(* ===== verification/SwitchClaims.v ===== *)
(** * Context switches: the theorems *)

From S2P Require Import Prelude Switch SwitchProofs.

Section threads.
Context (_eax_save ThreadRoot SWITCH : Z) (size : instr -> Z) (ThreadBegin ThreadFinish : Z).
Context (size_pos : forall i, 0 < size i) (text : ThreadRoot + total size ThreadRoot_code <= SWITCH).

#[local] Abbreviation hidden := (hidden _eax_save).
#[local] Abbreviation run := (run _eax_save ThreadRoot SWITCH size ThreadBegin ThreadFinish).
#[local] Abbreviation runs := (runs _eax_save ThreadRoot SWITCH size ThreadBegin ThreadFinish).
#[local] Abbreviation astep := (astep _eax_save ThreadRoot SWITCH ThreadBegin ThreadFinish).
#[local] Abbreviation asteps := (asteps _eax_save ThreadRoot SWITCH ThreadBegin ThreadFinish).
#[local] Abbreviation placed := (placed _eax_save).

(** ** Invariants of the specification *)

Record suspended (c : context) (m : memory) : Prop := mkSuspended {
  su_low : c_lo c <= esp (c_regs c) - 4; su_high : esp (c_regs c) + 4 <= c_hi c;
  su_return : m (esp (c_regs c) - 4) = c_eip c; su_argument : m (esp (c_regs c)) = c_eip c }.

Record valid (w : world) : Prop := mkValid {
  v_running : is_Some (threads w !! running w);
  v_placed t c : threads w !! t = Some c -> placed t (c_lo c) (c_hi c);
  v_separate t u c c' : threads w !! t = Some c -> threads w !! u = Some c' -> t <> u ->
    separate t (c_lo c) (c_hi c) u (c_lo c') (c_hi c');
  v_suspended t c : threads w !! t = Some c -> t <> running w -> suspended c (amem w) }.

(** The save area of a thread that is in [SWITCH]. *)
Record kept (t : Z) (c : context) (m : memory) : Prop := mkKept {
  k_eax : m (t + _EAX) = eax (c_regs c); k_ebx : m (t + _EBX) = ebx (c_regs c); k_ecx : m (t + _ECX) = ecx (c_regs c);
  k_edx : m (t + _EDX) = edx (c_regs c); k_esi : m (t + _ESI) = esi (c_regs c); k_edi : m (t + _EDI) = edi (c_regs c);
  k_ebp : m (t + _EBP) = ebp (c_regs c); k_esp : m (t + _ESP) = esp (c_regs c) - 4; k_pc : m (t + _PC) = c_eip c;
  k_return : m (esp (c_regs c) - 4) = c_eip c }.

Record rel (w : world) (h : host) : Prop := mkRel {
  r_sees : looks_like _eax_save w h;
  r_kept t c : threads w !! t = Some c -> t <> running w -> kept t c (mem (proc h)) }.

Lemma kept_ext t c m m' : kept t c m ->
  (forall x, save_area t x \/ x = esp (c_regs c) - 4 -> m' x = m x) -> kept t c m'.
Proof.
  intros [] H. split; rewrite H; try done; try (by right); left; unfold save_area, _EAX, _EBX, _ECX, _EDX, _ESI, _EDI, _EBP, _ESP, _PC; lia.
Qed.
——
**What you will do**
Filter the data for the string "size". Copy each matching line.

**Solution to this task**
Context (_eax_save ThreadRoot SWITCH : Z) (size : instr -> Z) (ThreadBegin ThreadFinish : Z).
Context (size_pos : forall i, 0 < size i) (text : ThreadRoot + total size ThreadRoot_code <= SWITCH).
#[local] Abbreviation run := (run _eax_save ThreadRoot SWITCH size ThreadBegin ThreadFinish).
#[local] Abbreviation runs := (runs _eax_save ThreadRoot SWITCH size ThreadBegin ThreadFinish).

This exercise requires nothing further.